(** The state after a miss. *)
Definition filled c (s : Z) (bs : list Z) (q : Z) (p : P) : Cache P :=
  mkCache (<[nextb c := mkBuf (0, s) None bs q]> (bufs c)) (nextb c + 1) (<[(0, s) := (nextb c, true)]> (active c))
    (((0, s), nextb c) :: lru c) (nextb c :: users c) (disk c) p.
Lemma next_fresh cap x c i b : Inv cap x c -> bufs c !! i = Some b -> nextb c <> i.
Proof. intros I Hi. apply (v_next _ _ _ I) in Hi. lia. Qed.
Lemma filled_Inv cap c s bs q p :
  Inv cap None c -> active c !! (0, s) = None -> disk c !! s = Some bs ->
  paged cap (<[nextb c := mkBuf (0, s) None bs q]> (bufs c)) p -> Inv cap None (filled c s bs q p).
Proof.
  intros I Ha Hbs Hp. assert (Hna : forall i b, bufs c !! i = Some b -> (0, s) <> b_key b).
  { intros i b Hib Eb. destruct (v_bufs _ _ _ I _ _ Hib) as ([it Hit] & _). congruence. }
  split; cbn.
  - intros k i it [[<- [= <- <-]]|[Hn Hk]]%lookup_insert_Some.
    { split; [done|]. split; [eexists; by rewrite lookup_insert_eq|set_solver]. }
    destruct (v_active _ _ _ I _ _ _ Hk) as (H1 & (b & Hb & Hkb) & H3). split; [done|]. split.
    + exists b. by rewrite lookup_insert_ne by (by eapply next_fresh).
    + destruct it; [set_solver|]. intros k' [[= -> ->]|Hk']%elem_of_cons; [by eapply next_fresh in Hb|by apply (H3 k')].
  - intros i b [[<- <-]|[Hn Hib]]%lookup_insert_Some; cbn.
    { split; [exists true; by rewrite lookup_insert_eq|]. split; [right; left; cbn; set_solver|]. by eapply v_disk. }
    destruct (v_bufs _ _ _ I _ _ Hib) as ([it H1] & [?|H2] & H3); [done|]. split.
    + exists it. rewrite lookup_insert_ne; [done|by eapply Hna].
    + split; [|done]. right. destruct H2 as [?|[k ?]]; [left|right; exists k]; cbn; set_solver.
  - intros k i [[= -> ->]|Hk]%elem_of_cons; [by rewrite lookup_insert_eq|].
    pose proof (v_lru _ _ _ I _ _ Hk). rewrite lookup_insert_ne; [done|]. intros <-. congruence.
  - apply NoDup_cons. split; [|apply I]. intros ([k i] & Ek & Hk)%list_elem_of_fmap. cbn in Ek. subst.
    pose proof (v_lru _ _ _ I _ _ Hk). congruence.
  - intros i [->|Hi']%elem_of_cons; [by rewrite lookup_insert_eq|].
    destruct (v_users _ _ _ I _ Hi') as [b Hb]. rewrite lookup_insert_ne; [by exists b|by eapply next_fresh].
  - intros i b [[<- _]|[_ Hib]]%lookup_insert_Some; [lia|]. apply (v_next _ _ _ I) in Hib. lia.
  - apply I.
  - done.
Qed.
Lemma filled_view cap c s bs q p s' :
  Inv cap None c -> active c !! (0, s) = None -> disk c !! s = Some bs -> view (filled c s bs q p) s' = view c s'.
Proof.
  intros I Ha Hbs. unfold view. cbn. destruct (decide (s = s')) as [<-|Hn].
  - by rewrite Ha, !lookup_insert_eq, Hbs.
  - rewrite lookup_insert_ne by congruence. destruct (active c !! (0, s')) as [[j it]|] eqn:Ej; [|done].
    destruct (v_active _ _ _ I _ _ _ Ej) as (_ & (b & Hb & _) & _).
    by rewrite lookup_insert_ne by (by eapply next_fresh).
Qed.
Lemma get_miss cap c s :
  Inv cap None c -> (length (lru c) <= S defaultSize)%nat -> active c !! (0, s) = None -> is_Some (view c s) ->
  Z.of_nat (defaultSize + length (users c)) < cap ->
  exists i c', getOrSet c (0, s) = Done (i, c') /\ got cap s i c c'.
Proof.
  intros I0 Hlen Ha0 Hv0 Hcap. unfold getOrSet. rewrite Ha0.
  destruct (reserve_ok cap c I0 Hlen) as (c1 & -> & I & [K1 K2 K3 K4] & L). cbn [obind].
  pose proof (K4 _ Ha0) as Ha. rewrite <- K1 in Hv0. unfold view in Hv0. rewrite Ha in Hv0. destruct Hv0 as [bs Hbs].
  destruct (paged_alloc cap (bufs c1) (pages c1) (nextb c1) (0, s) None bs) as (q & p & E & Hp); [apply I| | |].
  { destruct (bufs c1 !! nextb c1) eqn:E; [|done]. by eapply next_fresh in E. }
  { pose proof (bufs_few _ _ I) as Hf. rewrite K2 in Hf. lia. }
  unfold BlockBuf_new. rewrite E. cbn [obind snd]. rewrite Hbs. exists (nextb c1), (filled c1 s bs q p). split; [done|].
  split; cbn -[defaultSize].
  - by apply filled_Inv.
  - lia.
  - intros s'. rewrite (filled_view cap) by done. apply K1.
  - by rewrite K2.
  - rewrite <- K2. intros [b Hb]%(v_users _ _ _ I). by eapply next_fresh in Hb.
  - eexists. by rewrite lookup_insert_eq.
  - intros j Hj. destruct (v_users _ _ _ I j) as [b Hb]; [by rewrite K2|].
    rewrite lookup_insert_ne by (by eapply next_fresh). by apply K3.
Qed.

☆ ☆ ☆ ☆

**Work instructions**
When a line in the material includes the word "true", copy it out.

**Exercise result**
  mkCache (<[nextb c := mkBuf (0, s) None bs q]> (bufs c)) (nextb c + 1) (<[(0, s) := (nextb c, true)]> (active c))
    { split; [exists true; by rewrite lookup_insert_eq|]. split; [right; left; cbn; set_solver|]. by eapply v_disk. }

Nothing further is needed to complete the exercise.